Unless otherwise noted, you may collaborate with other CSE370 students on the homework assignments. Do not look at homework or exam solutions from previous years. You must spend at least 15 minutes working on a problem before seeking assistance. Collaboration means that you may discuss the problems and make notes during the discussion, but you may not look at other student's work when writing up your homework. Your homework represents your own work. The homework must show that you understand the material and have worked as an individual on every problem. You may not divide up the task of doing the problem sets in the interpretation of collaboration. You may discuss lecture material with anyone.

Please show *all* of your work. Your
solutions must be legible…we will not spend time trying to decipher
poorly written assignments.

1. Text 2.20

2. Text 2.21

3. Text 2.22

4. Text 2.26: a, c

5. Text 2.31: a, b

6. Text 2.38

7.

a) Translate this circuit directly to a Boolean
expression that computes the same function.

b) Express this function as a canonical Sum of Products.

c) Express this function as a canonical Product of Sums.

d) Using a K-map, find the minimal Sum of Products
expression for this function.

e) Using a K-map, find the minimal Product of Sums
expression for this function.

f) Draw the circuit corresponding to the minimal Sum of
Products representation.

8.

a) Redraw this circuit using the deMorgan equivalent for
gates where appropriate so that the function computed can be read directly from
the circuit diagram.

b) Find the minimal Sum of Products form for this function.

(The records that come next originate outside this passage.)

(* ===== verification/Tasks.v ===== *)
(** The durable work graph: src/sylvander-runtime/src/coordination/task.rs.

    [validate_acyclic_edges] is Kahn's algorithm as the source runs it, with
    its in-degree table and queue; [acyclic_edges] is what it decides. *)

From S2P Require Import Prelude Graph Instance.
From S2P Require Membership.
From stdpp Require Import base tactics gmap strings list relations.
From Stdlib Require Import ZArith Lia.

Notation SessionMembership := Membership.SessionMembership (only parsing).

(** * Task states *)

Module TaskState.

Inductive CoordinationTaskState :=
  | Proposed
  | Ready
  | Running
  | Blocked
  | AwaitingReview
  | Completed
  | Failed
  | Cancelled.

#[global] Instance CoordinationTaskState_eq_dec : EqDecision CoordinationTaskState.
Proof. solve_decision. Defined.

Definition is_terminal (s : CoordinationTaskState) : bool :=
  match s with Completed | Failed | Cancelled => true | _ => false end.

Definition can_transition_to (s next : CoordinationTaskState) : bool :=
  if is_terminal s || (s == next) then false
  else match s, next with
  | Proposed, (Ready | Cancelled) => true
  | Ready, (Running | Cancelled) => true
  | Running, (Blocked | AwaitingReview | Completed | Failed | Cancelled) => true
  | Blocked, (Ready | Failed | Cancelled) => true
  | AwaitingReview, (Running | Completed | Failed | Cancelled) => true
  | _, _ => false
  end.

End TaskState.

Notation CoordinationTaskState := TaskState.CoordinationTaskState.

Record CoordinationTask := {
  task_id : TaskId;
  session_id : SessionId;
  membership_revision : Z;
  parent_task_id : option TaskId;
  created_by : AgentInstanceId;
  assigned_to : option AgentInstanceId;
  objective : string;
  state : CoordinationTaskState;
  token_budget : Z;
  consumed_tokens : Z;
  max_handoffs : Z;
  handoff_count : Z;
  revision : Z;
  created_at : Z;
  updated_at : Z;
}.

#[global] Instance CoordinationTask_eq_dec : EqDecision CoordinationTask.
Proof. solve_decision. Defined.

(** Ownership of one running task, fenced by epoch and token. *)
Record TaskExecutionLease := {
  l_task_id : TaskId;
  l_session_id : SessionId;
  l_assignee : AgentInstanceId;
  l_claim_owner_id : string;
  l_task_revision : Z;
  l_lease_epoch : Z;
  l_fencing_token : string;
  l_expires_at : Z;
}.

#[global] Instance TaskExecutionLease_eq_dec : EqDecision TaskExecutionLease.
Proof. solve_decision. Defined.

Definition MAX_TASK_LEASE_SECONDS : Z := 300.

Record TaskDependency := { prerequisite : TaskId; dependent : TaskId }.

#[global] Instance TaskDependency_eq_dec : EqDecision TaskDependency.
Proof. solve_decision. Defined.

Record SessionTaskGraph := {
  g_session_id : SessionId;
  g_membership_revision : Z;
  tasks : list CoordinationTask;
  dependencies : list TaskDependency;
}.

#[global] Instance SessionTaskGraph_eq_dec : EqDecision SessionTaskGraph.
Proof. solve_decision. Defined.

Inductive TaskGraphError :=
  | MembershipMismatch
  | TaskSessionMismatch (t : TaskId)
  | InvalidTask (t : TaskId)
  | BudgetExceeded (t : TaskId)
  | UnknownActor (t : TaskId)
  | DuplicateTask (t : TaskId)
  | UnknownTask (t : TaskId)
  | ParentCycle
  | DuplicateDependency
  | DependencyCycle.

(** * Kahn's algorithm *)

(** One edge of the counting loop. *)
Definition count_edge (ids : gset TaskId) (cycle_error : TaskGraphError)
    (acc : gmap TaskId nat * adjacency) (e : TaskId * TaskId) :
    res (gmap TaskId nat * adjacency) TaskGraphError :=
  bail e.1 == e.2 with cycle_error;;
  target_degree <- ok_or (acc.1 !! e.2) (UnknownTask e.2);;
  bail bool_decide (e.1 ∉ ids) with UnknownTask e.1;;
  Ok (<[e.2 := S target_degree]> acc.1, push_edge acc.2 e.1 e.2).

Fixpoint count_edges (ids : gset TaskId) (cycle_error : TaskGraphError)
    (acc : gmap TaskId nat * adjacency) (es : list (TaskId * TaskId)) :
    res (gmap TaskId nat * adjacency) TaskGraphError :=
  match es with
  | [] => Ok acc
  | e :: es => acc <- count_edge ids cycle_error acc e;; count_edges ids cycle_error acc es
  end.

(** Queue and in-degrees. *)
Notation kahn := (list TaskId * gmap TaskId nat)%type.

(** One successor: [*degree -= 1] panics on an underflow, [expect] on a
    missing entry. *)
Definition visit_successor (st : kahn) (s : TaskId) : option kahn :=
  match st.2 !! s with
  | None | Some O => None
  | Some (S degree) =>
      let indegree := <[s := degree]> st.2 in
      Some (if (degree =? 0)%nat then st.1 ++ [s] else st.1, indegree)
  end.

Fixpoint visit_successors (st : kahn) (ns : list TaskId) : option kahn :=
  match ns with
  | [] => Some st
  | n :: ns => match visit_successor st n with Some st => visit_successors st ns | None => None end
  end.

Section kahn.
Context (successors : adjacency).

Definition kahn_step (st : kahn * nat) : (kahn * nat) + res nat TaskGraphError :=
  match st.1.1 with
  | [] => inr (Ok st.2)
  | x :: queue =>
      match visit_successors (queue, st.1.2) (succs successors x) with
      | None => inr Panic
      | Some next => inl (next, S st.2)
      end
  end.

Definition positive (indegree : gmap TaskId nat) : nat :=
  size (filter (λ kv, kv.2 ≠ 0) indegree).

c) Draw the circuit for this minimal Sum of Products using
only NAND gates (and inverters).

d) Draw the circuit for this minimal Sum of Products using
only NOR gates (and inverters).

9. By now you should be familiar with using the AldecHDL
tools from reading Tutorial #1
.

Go to the class folder for
this homework (\\ntdfs\cs\cse\courses\cse370\05au\Homework\hw2) where you will find a design that you should import into your workspace. You
do this from within Active-HDL by clicking on the Add New File icon, then
clicking on the Add Existing File button. Browse to this folder and
choose the hw2.bde file to import. What you will see is the circuit
below. As you see, the circuit on the left implements the eight minterms
for a function of three variables, and the circuit on the right implements the
eight maxterms.

Import the hw2.awf file into your workspace. This file
contains the simulation information for this circuit. Compile the circuit
first, select it as the top level and initialize the simulator. Bring up the
hw2.awf file. To run the simulation, first set the simulation run time to
5ns. Run once to advance time to 5ns. The inputs should change to 0
0 0. Now change the simulation run time to 10ns. Each time you run
the simulation now, the inputs should advance to the next value. (A has
been connected to a 3-bit counter stimulator.)

Implement two different Full Adder circuits, one using a
canonical Sum of Products and the other using a canonical Product of Sums.
Create a full adder by adding two OR gates (one which will implement the
SUM function and one which will implement the Carry Out function) to the
circuit at left. Then do the same by adding two AND gates to the circuit
at right.

Run the simulation again as described above and watch how
the two circuits implement this function.

Turn in a printout of your circuit schematic (fit to one
page please!), and the simulation window.